Once you have read the listing, write it all out exactly.

Information supplied
========

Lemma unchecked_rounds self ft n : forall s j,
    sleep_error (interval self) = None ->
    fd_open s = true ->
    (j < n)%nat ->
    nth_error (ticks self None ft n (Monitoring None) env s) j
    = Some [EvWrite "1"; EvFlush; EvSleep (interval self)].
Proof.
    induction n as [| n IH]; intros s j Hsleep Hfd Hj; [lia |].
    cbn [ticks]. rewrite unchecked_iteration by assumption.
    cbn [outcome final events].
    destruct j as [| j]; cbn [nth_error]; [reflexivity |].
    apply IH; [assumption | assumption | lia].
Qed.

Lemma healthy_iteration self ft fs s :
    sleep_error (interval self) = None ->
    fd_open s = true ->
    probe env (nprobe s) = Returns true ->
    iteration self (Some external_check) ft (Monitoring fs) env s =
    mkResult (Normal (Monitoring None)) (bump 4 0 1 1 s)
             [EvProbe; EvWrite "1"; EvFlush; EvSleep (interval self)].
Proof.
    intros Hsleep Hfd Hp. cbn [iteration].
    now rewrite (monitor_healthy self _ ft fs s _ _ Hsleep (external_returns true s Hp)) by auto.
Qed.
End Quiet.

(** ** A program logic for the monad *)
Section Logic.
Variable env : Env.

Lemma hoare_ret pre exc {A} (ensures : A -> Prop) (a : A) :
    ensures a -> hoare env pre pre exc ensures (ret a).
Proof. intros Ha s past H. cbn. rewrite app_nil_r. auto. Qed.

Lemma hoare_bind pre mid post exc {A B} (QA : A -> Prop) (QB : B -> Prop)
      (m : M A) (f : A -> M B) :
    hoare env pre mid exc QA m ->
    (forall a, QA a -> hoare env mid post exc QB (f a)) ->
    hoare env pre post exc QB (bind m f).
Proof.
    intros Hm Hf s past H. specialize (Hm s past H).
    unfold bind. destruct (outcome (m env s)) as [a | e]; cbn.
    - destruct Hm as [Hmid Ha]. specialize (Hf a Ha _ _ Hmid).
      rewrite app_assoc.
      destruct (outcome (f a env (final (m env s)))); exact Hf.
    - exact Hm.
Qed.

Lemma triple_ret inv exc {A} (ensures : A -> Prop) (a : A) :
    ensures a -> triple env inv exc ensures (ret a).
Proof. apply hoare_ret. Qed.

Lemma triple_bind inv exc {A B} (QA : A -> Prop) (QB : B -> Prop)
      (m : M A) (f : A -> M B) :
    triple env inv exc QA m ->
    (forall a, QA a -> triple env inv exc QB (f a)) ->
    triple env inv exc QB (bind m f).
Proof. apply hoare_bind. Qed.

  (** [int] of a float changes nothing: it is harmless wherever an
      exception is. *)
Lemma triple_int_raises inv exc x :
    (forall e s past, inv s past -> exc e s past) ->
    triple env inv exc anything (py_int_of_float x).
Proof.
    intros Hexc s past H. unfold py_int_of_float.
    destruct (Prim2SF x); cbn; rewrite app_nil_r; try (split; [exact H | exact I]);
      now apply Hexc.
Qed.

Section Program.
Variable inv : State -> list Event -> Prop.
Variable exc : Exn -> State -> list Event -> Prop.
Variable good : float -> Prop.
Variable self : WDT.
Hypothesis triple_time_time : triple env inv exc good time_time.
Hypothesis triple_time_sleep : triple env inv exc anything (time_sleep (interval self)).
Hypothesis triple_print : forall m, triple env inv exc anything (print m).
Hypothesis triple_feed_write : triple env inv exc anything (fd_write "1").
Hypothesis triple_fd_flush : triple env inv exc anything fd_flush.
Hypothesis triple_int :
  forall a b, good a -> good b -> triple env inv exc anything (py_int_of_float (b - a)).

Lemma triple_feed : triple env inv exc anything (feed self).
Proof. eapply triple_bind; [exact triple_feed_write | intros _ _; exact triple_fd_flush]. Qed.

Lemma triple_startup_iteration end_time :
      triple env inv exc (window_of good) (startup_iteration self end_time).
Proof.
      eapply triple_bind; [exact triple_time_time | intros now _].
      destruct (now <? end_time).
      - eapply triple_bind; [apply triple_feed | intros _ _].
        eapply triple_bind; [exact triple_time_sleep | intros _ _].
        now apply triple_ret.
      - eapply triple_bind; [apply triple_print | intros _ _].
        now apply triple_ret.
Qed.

========

Exercise solution
Lemma unchecked_rounds self ft n : forall s j,
    sleep_error (interval self) = None ->
    fd_open s = true ->
    (j < n)%nat ->
    nth_error (ticks self None ft n (Monitoring None) env s) j
    = Some [EvWrite "1"; EvFlush; EvSleep (interval self)].
Proof.
    induction n as [| n IH]; intros s j Hsleep Hfd Hj; [lia |].
    cbn [ticks]. rewrite unchecked_iteration by assumption.
    cbn [outcome final events].
    destruct j as [| j]; cbn [nth_error]; [reflexivity |].
    apply IH; [assumption | assumption | lia].
Qed.

Lemma healthy_iteration self ft fs s :
    sleep_error (interval self) = None ->
    fd_open s = true ->
    probe env (nprobe s) = Returns true ->
    iteration self (Some external_check) ft (Monitoring fs) env s =
    mkResult (Normal (Monitoring None)) (bump 4 0 1 1 s)
             [EvProbe; EvWrite "1"; EvFlush; EvSleep (interval self)].
Proof.
    intros Hsleep Hfd Hp. cbn [iteration].
    now rewrite (monitor_healthy self _ ft fs s _ _ Hsleep (external_returns true s Hp)) by auto.
Qed.
End Quiet.

(** ** A program logic for the monad *)
Section Logic.
Variable env : Env.

Lemma hoare_ret pre exc {A} (ensures : A -> Prop) (a : A) :
    ensures a -> hoare env pre pre exc ensures (ret a).
Proof. intros Ha s past H. cbn. rewrite app_nil_r. auto. Qed.

Lemma hoare_bind pre mid post exc {A B} (QA : A -> Prop) (QB : B -> Prop)
      (m : M A) (f : A -> M B) :
    hoare env pre mid exc QA m ->
    (forall a, QA a -> hoare env mid post exc QB (f a)) ->
    hoare env pre post exc QB (bind m f).
Proof.
    intros Hm Hf s past H. specialize (Hm s past H).
    unfold bind. destruct (outcome (m env s)) as [a | e]; cbn.
    - destruct Hm as [Hmid Ha]. specialize (Hf a Ha _ _ Hmid).
      rewrite app_assoc.
      destruct (outcome (f a env (final (m env s)))); exact Hf.
    - exact Hm.
Qed.

Lemma triple_ret inv exc {A} (ensures : A -> Prop) (a : A) :
    ensures a -> triple env inv exc ensures (ret a).
Proof. apply hoare_ret. Qed.

Lemma triple_bind inv exc {A B} (QA : A -> Prop) (QB : B -> Prop)
      (m : M A) (f : A -> M B) :
    triple env inv exc QA m ->
    (forall a, QA a -> triple env inv exc QB (f a)) ->
    triple env inv exc QB (bind m f).
Proof. apply hoare_bind. Qed.

  (** [int] of a float changes nothing: it is harmless wherever an
      exception is. *)
Lemma triple_int_raises inv exc x :
    (forall e s past, inv s past -> exc e s past) ->
    triple env inv exc anything (py_int_of_float x).
Proof.
    intros Hexc s past H. unfold py_int_of_float.
    destruct (Prim2SF x); cbn; rewrite app_nil_r; try (split; [exact H | exact I]);
      now apply Hexc.
Qed.

Section Program.
Variable inv : State -> list Event -> Prop.
Variable exc : Exn -> State -> list Event -> Prop.
Variable good : float -> Prop.
Variable self : WDT.
Hypothesis triple_time_time : triple env inv exc good time_time.
Hypothesis triple_time_sleep : triple env inv exc anything (time_sleep (interval self)).
Hypothesis triple_print : forall m, triple env inv exc anything (print m).
Hypothesis triple_feed_write : triple env inv exc anything (fd_write "1").
Hypothesis triple_fd_flush : triple env inv exc anything fd_flush.
Hypothesis triple_int :
  forall a b, good a -> good b -> triple env inv exc anything (py_int_of_float (b - a)).

Lemma triple_feed : triple env inv exc anything (feed self).
Proof. eapply triple_bind; [exact triple_feed_write | intros _ _; exact triple_fd_flush]. Qed.

Lemma triple_startup_iteration end_time :
      triple env inv exc (window_of good) (startup_iteration self end_time).
Proof.
      eapply triple_bind; [exact triple_time_time | intros now _].
      destruct (now <? end_time).
      - eapply triple_bind; [apply triple_feed | intros _ _].
        eapply triple_bind; [exact triple_time_sleep | intros _ _].
        now apply triple_ret.
      - eapply triple_bind; [apply triple_print | intros _ _].
        now apply triple_ret.
Qed.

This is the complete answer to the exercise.